### ASSIGNED TASK:
Would you print every entry exactly as it appears?

### Collected data:
───

Definition T (B A : Type) : Type := tst B → A * tst B.
Definition tret {B A} (a : A) : T B A := λ s, (a, s).
Definition tbind {B A C} (c : T B A) (k : A → T B C) : T B C := λ s, let '(a, s') := c s in k a s'.
Notation "'let!' x := c 'in' k" := (tbind c (λ x, k))
  (at level 10, x pattern, c at level 200, k at level 200).

Definition emit {B} (e : event) : T B unit := λ s,
  (tt, TSt (t_b s) (t_streams s) (t_next s) (t_trace s ++ [e])).
Definition dep {B A} (f : B → A * B) : T B A := λ s,
  let '(a, b) := f (t_b s) in (a, TSt b (t_streams s) (t_next s) (t_trace s)).
Definition with_streams {B} (f : gmap nat activeStream → gmap nat activeStream) : T B unit := λ s,
  (tt, TSt (t_b s) (f (t_streams s)) (t_next s) (t_trace s)).
Definition streams {B} : T B (gmap nat activeStream) := λ s, (t_streams s, s).
Definition tnow {B} `{EdgeDeps B} : T B Z := λ s, (ed_now (t_b s), s).

(** [trackStream] and [untrackStream]. *)
Definition trackStream {B} (a : activeStream) : T B nat := λ s,
  (t_next s, TSt (t_b s) (<[t_next s := a]> (t_streams s)) (S (t_next s)) (t_trace s)).
Definition untrackStream {B} (id : nat) : T B unit := with_streams (delete id).

(** ** Eviction *)
Definition evictable (cfg : Config) (now : Z) (s : activeStream) : bool :=
  let idle := now - lastAct s in
  (EvictIdle cfg <=? idle) || (recent s <? ProtectRate cfg).

(** The loop body of [leastActive] on one stream: the victim so far and its
    idle time. *)
Definition consider (cfg : Config) (now : Z) (name : string) (acc : option nat * Z) (is_ : nat * activeStream)
    : option nat * Z :=
  let '(id, s) := is_ in
  if negb (String.eqb (tunnel s) name) || evicted s then acc
  else if negb (evictable cfg now s) then acc
  else
    let idle := now - lastAct s in
    if acc.2 <? idle then (Some id, idle) else acc.

Definition leastActive_of (cfg : Config) (now : Z) (name : string) (l : list (nat * activeStream))
    : option nat * Z :=
  fold_left (consider cfg now name) l (None, -1).

Definition leastActive (cfg : Config) (now : Z) (name : string) (m : gmap nat activeStream)
    : option nat * Z :=
  leastActive_of cfg now name (map_to_list m).

Definition SlotCandidate (cfg : Config) (now : Z) (name : string) (m : gmap nat activeStream) : option Z :=
  match leastActive cfg now name m with
  | (None, _) => None
  | (Some _, idle) => Some idle
  end.

Section edge.
Context `{UnicodeCase} {B : Type} `{EdgeDeps B} (cfg : Config).

(** Give a slot back. *)
Definition do_release (name token : string) : T B unit :=
  let! _ := dep (sl_ReleaseStream name token) in emit (EReleased name token).

(** The slot of a stream goes back once, whoever gets there first. *)
Definition releaseSlot (id : nat) : T B unit :=
  let! m := streams in
  match m !! id with
  | Some s =>
      if released s then tret tt
      else
        let! _ := with_streams (<[id := mark_released s]>) in
        do_release (tunnel s) (member s)
  | None => tret tt
  end.

(** The victim is found and marked in one turn: nobody else runs between, so the
    CompareAndSwap succeeds. *)
Definition evictLeastActive (name : string) : T B bool :=
  let! now := tnow in
  let! m := streams in
  match leastActive cfg now name m with
  | (None, _) => tret false
  | (Some id, _) =>
      match m !! id with
      | None => tret false
      | Some s =>
          let! _ := with_streams (<[id := mark_evicted s]>) in
          let! _ := releaseSlot id in
          tret true
      end
  end.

───

### SOLUTION FOR THIS TASK:
Definition T (B A : Type) : Type := tst B → A * tst B.
Definition tret {B A} (a : A) : T B A := λ s, (a, s).
Definition tbind {B A C} (c : T B A) (k : A → T B C) : T B C := λ s, let '(a, s') := c s in k a s'.
Notation "'let!' x := c 'in' k" := (tbind c (λ x, k))
  (at level 10, x pattern, c at level 200, k at level 200).

Definition emit {B} (e : event) : T B unit := λ s,
  (tt, TSt (t_b s) (t_streams s) (t_next s) (t_trace s ++ [e])).
Definition dep {B A} (f : B → A * B) : T B A := λ s,
  let '(a, b) := f (t_b s) in (a, TSt b (t_streams s) (t_next s) (t_trace s)).
Definition with_streams {B} (f : gmap nat activeStream → gmap nat activeStream) : T B unit := λ s,
  (tt, TSt (t_b s) (f (t_streams s)) (t_next s) (t_trace s)).
Definition streams {B} : T B (gmap nat activeStream) := λ s, (t_streams s, s).
Definition tnow {B} `{EdgeDeps B} : T B Z := λ s, (ed_now (t_b s), s).

(** [trackStream] and [untrackStream]. *)
Definition trackStream {B} (a : activeStream) : T B nat := λ s,
  (t_next s, TSt (t_b s) (<[t_next s := a]> (t_streams s)) (S (t_next s)) (t_trace s)).
Definition untrackStream {B} (id : nat) : T B unit := with_streams (delete id).

(** ** Eviction *)
Definition evictable (cfg : Config) (now : Z) (s : activeStream) : bool :=
  let idle := now - lastAct s in
  (EvictIdle cfg <=? idle) || (recent s <? ProtectRate cfg).

(** The loop body of [leastActive] on one stream: the victim so far and its
    idle time. *)
Definition consider (cfg : Config) (now : Z) (name : string) (acc : option nat * Z) (is_ : nat * activeStream)
    : option nat * Z :=
  let '(id, s) := is_ in
  if negb (String.eqb (tunnel s) name) || evicted s then acc
  else if negb (evictable cfg now s) then acc
  else
    let idle := now - lastAct s in
    if acc.2 <? idle then (Some id, idle) else acc.

Definition leastActive_of (cfg : Config) (now : Z) (name : string) (l : list (nat * activeStream))
    : option nat * Z :=
  fold_left (consider cfg now name) l (None, -1).

Definition leastActive (cfg : Config) (now : Z) (name : string) (m : gmap nat activeStream)
    : option nat * Z :=
  leastActive_of cfg now name (map_to_list m).

Definition SlotCandidate (cfg : Config) (now : Z) (name : string) (m : gmap nat activeStream) : option Z :=
  match leastActive cfg now name m with
  | (None, _) => None
  | (Some _, idle) => Some idle
  end.

Section edge.
Context `{UnicodeCase} {B : Type} `{EdgeDeps B} (cfg : Config).

(** Give a slot back. *)
Definition do_release (name token : string) : T B unit :=
  let! _ := dep (sl_ReleaseStream name token) in emit (EReleased name token).

(** The slot of a stream goes back once, whoever gets there first. *)
Definition releaseSlot (id : nat) : T B unit :=
  let! m := streams in
  match m !! id with
  | Some s =>
      if released s then tret tt
      else
        let! _ := with_streams (<[id := mark_released s]>) in
        do_release (tunnel s) (member s)
  | None => tret tt
  end.

(** The victim is found and marked in one turn: nobody else runs between, so the
    CompareAndSwap succeeds. *)
Definition evictLeastActive (name : string) : T B bool :=
  let! now := tnow in
  let! m := streams in
  match leastActive cfg now name m with
  | (None, _) => tret false
  | (Some id, _) =>
      match m !! id with
      | None => tret false
      | Some s =>
          let! _ := with_streams (<[id := mark_evicted s]>) in
          let! _ := releaseSlot id in
          tret true
      end
  end.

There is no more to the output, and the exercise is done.